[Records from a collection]
Content starts

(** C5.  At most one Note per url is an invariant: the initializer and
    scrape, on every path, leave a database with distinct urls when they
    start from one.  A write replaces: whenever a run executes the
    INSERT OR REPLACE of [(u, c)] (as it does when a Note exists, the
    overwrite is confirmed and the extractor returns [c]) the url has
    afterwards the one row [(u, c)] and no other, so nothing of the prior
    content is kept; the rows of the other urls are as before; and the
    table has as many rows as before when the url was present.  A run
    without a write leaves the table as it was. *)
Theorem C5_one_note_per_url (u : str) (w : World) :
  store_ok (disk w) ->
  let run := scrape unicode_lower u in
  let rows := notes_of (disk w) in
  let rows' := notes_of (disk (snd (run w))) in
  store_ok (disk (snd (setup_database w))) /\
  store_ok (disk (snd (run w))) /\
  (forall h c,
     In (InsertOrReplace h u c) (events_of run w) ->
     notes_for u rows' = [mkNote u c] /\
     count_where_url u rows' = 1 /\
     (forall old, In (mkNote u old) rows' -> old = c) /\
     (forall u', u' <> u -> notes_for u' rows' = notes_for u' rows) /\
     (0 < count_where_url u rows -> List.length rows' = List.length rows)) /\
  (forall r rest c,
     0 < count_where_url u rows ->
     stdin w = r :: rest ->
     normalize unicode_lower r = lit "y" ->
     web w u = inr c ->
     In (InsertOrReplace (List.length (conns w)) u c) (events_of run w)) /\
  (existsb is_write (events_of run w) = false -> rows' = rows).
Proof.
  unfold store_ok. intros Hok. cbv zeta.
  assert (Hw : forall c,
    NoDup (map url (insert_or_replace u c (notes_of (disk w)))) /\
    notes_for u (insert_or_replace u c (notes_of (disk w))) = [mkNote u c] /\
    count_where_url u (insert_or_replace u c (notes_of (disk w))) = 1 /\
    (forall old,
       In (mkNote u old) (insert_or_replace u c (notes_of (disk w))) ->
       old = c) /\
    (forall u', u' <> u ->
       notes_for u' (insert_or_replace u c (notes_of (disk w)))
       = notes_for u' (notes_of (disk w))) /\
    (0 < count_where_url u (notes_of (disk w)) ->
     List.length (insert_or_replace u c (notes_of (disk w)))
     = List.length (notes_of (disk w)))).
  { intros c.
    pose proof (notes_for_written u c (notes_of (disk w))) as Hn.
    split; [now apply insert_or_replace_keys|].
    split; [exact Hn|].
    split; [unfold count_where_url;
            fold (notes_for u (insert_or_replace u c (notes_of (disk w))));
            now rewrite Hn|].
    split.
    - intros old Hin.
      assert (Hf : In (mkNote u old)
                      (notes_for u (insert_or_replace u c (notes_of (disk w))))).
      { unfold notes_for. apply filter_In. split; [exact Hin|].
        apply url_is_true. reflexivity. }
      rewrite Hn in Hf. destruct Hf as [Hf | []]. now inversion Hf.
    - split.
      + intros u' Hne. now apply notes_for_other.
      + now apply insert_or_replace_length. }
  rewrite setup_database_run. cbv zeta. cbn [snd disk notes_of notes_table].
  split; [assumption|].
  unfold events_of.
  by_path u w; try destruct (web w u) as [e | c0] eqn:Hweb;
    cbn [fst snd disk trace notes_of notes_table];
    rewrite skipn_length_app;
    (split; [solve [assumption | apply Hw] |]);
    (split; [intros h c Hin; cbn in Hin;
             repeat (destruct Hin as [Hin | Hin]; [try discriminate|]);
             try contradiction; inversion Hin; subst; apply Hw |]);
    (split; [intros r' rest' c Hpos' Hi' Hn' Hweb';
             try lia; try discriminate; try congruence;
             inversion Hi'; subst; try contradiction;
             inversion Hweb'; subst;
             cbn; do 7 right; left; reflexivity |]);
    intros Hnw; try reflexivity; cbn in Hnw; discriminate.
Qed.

Content ends
Content starts

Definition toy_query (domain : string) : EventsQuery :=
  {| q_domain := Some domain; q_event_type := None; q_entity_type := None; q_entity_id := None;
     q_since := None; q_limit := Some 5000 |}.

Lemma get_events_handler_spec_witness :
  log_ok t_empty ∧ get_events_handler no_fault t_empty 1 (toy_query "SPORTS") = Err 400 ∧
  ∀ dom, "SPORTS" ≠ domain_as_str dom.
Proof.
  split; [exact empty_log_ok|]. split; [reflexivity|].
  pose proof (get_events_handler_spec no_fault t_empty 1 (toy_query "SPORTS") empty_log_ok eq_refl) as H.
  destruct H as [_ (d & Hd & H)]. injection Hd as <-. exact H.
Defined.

Content ends

# The task
Your answer should consist only of the lines above between the line holding "normalize unicode_lower r" and the line holding "(split; [solve [assumption", inclusive, each transcribed exactly.

# Answer box
     normalize unicode_lower r = lit "y" ->
     web w u = inr c ->
     In (InsertOrReplace (List.length (conns w)) u c) (events_of run w)) /\
  (existsb is_write (events_of run w) = false -> rows' = rows).
Proof.
  unfold store_ok. intros Hok. cbv zeta.
  assert (Hw : forall c,
    NoDup (map url (insert_or_replace u c (notes_of (disk w)))) /\
    notes_for u (insert_or_replace u c (notes_of (disk w))) = [mkNote u c] /\
    count_where_url u (insert_or_replace u c (notes_of (disk w))) = 1 /\
    (forall old,
       In (mkNote u old) (insert_or_replace u c (notes_of (disk w))) ->
       old = c) /\
    (forall u', u' <> u ->
       notes_for u' (insert_or_replace u c (notes_of (disk w)))
       = notes_for u' (notes_of (disk w))) /\
    (0 < count_where_url u (notes_of (disk w)) ->
     List.length (insert_or_replace u c (notes_of (disk w)))
     = List.length (notes_of (disk w)))).
  { intros c.
    pose proof (notes_for_written u c (notes_of (disk w))) as Hn.
    split; [now apply insert_or_replace_keys|].
    split; [exact Hn|].
    split; [unfold count_where_url;
            fold (notes_for u (insert_or_replace u c (notes_of (disk w))));
            now rewrite Hn|].
    split.
    - intros old Hin.
      assert (Hf : In (mkNote u old)
                      (notes_for u (insert_or_replace u c (notes_of (disk w))))).
      { unfold notes_for. apply filter_In. split; [exact Hin|].
        apply url_is_true. reflexivity. }
      rewrite Hn in Hf. destruct Hf as [Hf | []]. now inversion Hf.
    - split.
      + intros u' Hne. now apply notes_for_other.
      + now apply insert_or_replace_length. }
  rewrite setup_database_run. cbv zeta. cbn [snd disk notes_of notes_table].
  split; [assumption|].
  unfold events_of.
  by_path u w; try destruct (web w u) as [e | c0] eqn:Hweb;
    cbn [fst snd disk trace notes_of notes_table];
    rewrite skipn_length_app;
    (split; [solve [assumption | apply Hw] |]);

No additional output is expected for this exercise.